• Work instruction
Write out, please, the lines from the beginning of the material to the line with "else if hasTx", including both ends and nothing else.

Data for review START

(** [lookup.Add]; [t.slots] is an [int]. *)
Definition lookupAdd (t : lookup) (fd : DA) : lookup :=
  let s := i64 (slots t + 1) in
  let c := lcollector t in
  let hasTx := bool_decide (Cmp (TxHash fd) zeroHash <> 0) in
  if hasTx && commitIsEmpty fd then mkLookup s (<[TxHash fd := fd]> c)
  else if hasTx && negb (commitIsEmpty fd) then mkLookup s (<[cmHash fd := fd]> (<[TxHash fd := fd]> c))
  else if negb hasTx && negb (commitIsEmpty fd) then mkLookup s (<[cmHash fd := fd]> c)
  else mkLookup s c.

Definition lookupRemove (t : lookup) (hash : Hash) : lookup :=
  mkLookup (i64 (slots t - 1)) (delete hash (lcollector t)).

(** What the pool sends on its two feeds, and the line [Get] writes to its
    log file. *)
Inductive poolEvent :=
| NewFileDataEvent (fileds : list DA)
| FileDataHashEvent (hashes : list Hash)
| UnknownTxHash (hash : Hash).

(** [journal.writer]. *)
Inductive journalWriter := noWriter | devNull | sink.

Record config := mkConfig {
  Journal : list Z;
  JournalRemote : bool;
  GlobalSlots : Z
}.

(** [journal] is [None] when journaling is off; [jfile] is the file at
    [journal.path], [None] when there is none. *)
Record FilePool := mkPool {
  fpConfig : config;
  nodeType : list Z;
  signer : FdSigner;
  journal : option journalWriter;
  jfile : option (list Z);
  all : lookup;
  diskCache : gmap Hash time;
  collector : gmap Hash DA;
  beats : gmap Hash time;
  sent : list poolEvent
}.

(** [fp.nodeType == "b"] *)
Definition isStorageNode (fp : FilePool) : bool := bool_decide (nodeType fp = lit "b").
Arguments isStorageNode : simpl never.

Definition set_journal j fp := mkPool (fpConfig fp) (nodeType fp) (signer fp) j (jfile fp) (all fp) (diskCache fp) (collector fp) (beats fp) (sent fp).
Definition set_jfile f fp := mkPool (fpConfig fp) (nodeType fp) (signer fp) (journal fp) f (all fp) (diskCache fp) (collector fp) (beats fp) (sent fp).
Definition set_all a fp := mkPool (fpConfig fp) (nodeType fp) (signer fp) (journal fp) (jfile fp) a (diskCache fp) (collector fp) (beats fp) (sent fp).
Definition set_diskCache d fp := mkPool (fpConfig fp) (nodeType fp) (signer fp) (journal fp) (jfile fp) (all fp) d (collector fp) (beats fp) (sent fp).
Definition set_collector c fp := mkPool (fpConfig fp) (nodeType fp) (signer fp) (journal fp) (jfile fp) (all fp) (diskCache fp) c (beats fp) (sent fp).
Definition set_beats b fp := mkPool (fpConfig fp) (nodeType fp) (signer fp) (journal fp) (jfile fp) (all fp) (diskCache fp) (collector fp) b (sent fp).
Definition send e fp := mkPool (fpConfig fp) (nodeType fp) (signer fp) (journal fp) (jfile fp) (all fp) (diskCache fp) (collector fp) (beats fp) (sent fp ++ [e]).

(** ** The journal *)

(** Which file operations succeed during a call. *)
Record fsAnswers := mkFs { readOK : bool; writeOK : bool; closeOK : bool; createOK : bool; renameOK : bool; appendOK : bool }.

Definition fsFine : fsAnswers := mkFs true true true true true true.

(** [journal.insert]: the new file contents and whether it succeeded.  The
    encoder writes its output in one piece. *)
Definition insert_ (fs : fsAnswers) (w : journalWriter) (file : option (list Z)) (fd : DA) : option (list Z) * bool :=
  match w with
  | noWriter => (file, false)
  | _ =>
      match encodeDA fd with
      | None => (file, false)
      | Some bs =>
          match w with
          | sink => if writeOK fs then (Some (default [] file ++ bs), true) else (file, false)
          | _ => (file, true)
          end
      end
  end.

(** The replacement file: the encodings in the order the map is ranged over,
    [None] when one record fails to encode. *)
Fixpoint encodeAll (fds : list DA) : option (list Z) :=
  match fds with
  | [] => Some []
  | fd :: fds => match encodeDA fd with
                 | None => None
                 | Some bs => match encodeAll fds with None => None | Some r => Some (bs ++ r) end
                 end
  end.

(** [journal.rotate]: writer, file, success. *)
Definition rotate (fs : fsAnswers) (w : journalWriter) (file : option (list Z)) (all : list DA)
  : journalWriter * option (list Z) * bool :=
  let closed := match w with sink => closeOK fs | _ => true end in
  if negb closed then (w, file, false)
  else if negb (createOK fs) then (noWriter, file, false)
  else match (if writeOK fs then encodeAll all else match all with [] => Some [] | _ => None end) with
       | None => (noWriter, file, false)
       | Some bs =>
           if negb (renameOK fs) then (noWriter, file, false)
           else if negb (appendOK fs) then (noWriter, Some bs, false)
           else (sink, Some bs, true)
       end.

(** [journal.close]. *)
Definition closeJournal (fs : fsAnswers) (w : journalWriter) : journalWriter * bool :=
  (noWriter, match w with sink => closeOK fs | _ => true end).

(** ** Adding *)

(** [journalFd]: a failed insertion is only logged. *)
Definition journalFd (fs : fsAnswers) (fp : FilePool) (txHash : Hash) (fd : DA) : FilePool :=
  match journal fp with
  | None => fp
  | Some w =>
      if negb (JournalRemote (fpConfig fp)) && negb (bool_decide (is_Some (collector fp !! txHash))) then fp
      else set_jfile (insert_ fs w (jfile fp) fd).1 fp
  end.

(** [add]; [now] is the clock read for the heartbeat. *)
Definition add (fs : fsAnswers) (now : time) (fp : FilePool) (fd : DA) : FilePool * option poolErr :=
  let hash := poolHash fd in
  match lookupGet (all fp) hash with
  | Some _ => (fp, Some ErrAlreadyKnown)
  | None =>
      if decide (GlobalSlots (fpConfig fp) < u64 (i64 (slots (all fp) + 1))) then (fp, Some ErrFdPoolOverflow)
      else
        let fp := journalFd fs fp hash fd in
        let fp := set_all (lookupAdd (all fp) fd) fp in
        (set_beats (<[hash := now]> (beats fp)) fp, None)
  end.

Data for review END

• Worked solution
(** [lookup.Add]; [t.slots] is an [int]. *)
Definition lookupAdd (t : lookup) (fd : DA) : lookup :=
  let s := i64 (slots t + 1) in
  let c := lcollector t in
  let hasTx := bool_decide (Cmp (TxHash fd) zeroHash <> 0) in
  if hasTx && commitIsEmpty fd then mkLookup s (<[TxHash fd := fd]> c)
  else if hasTx && negb (commitIsEmpty fd) then mkLookup s (<[cmHash fd := fd]> (<[TxHash fd := fd]> c))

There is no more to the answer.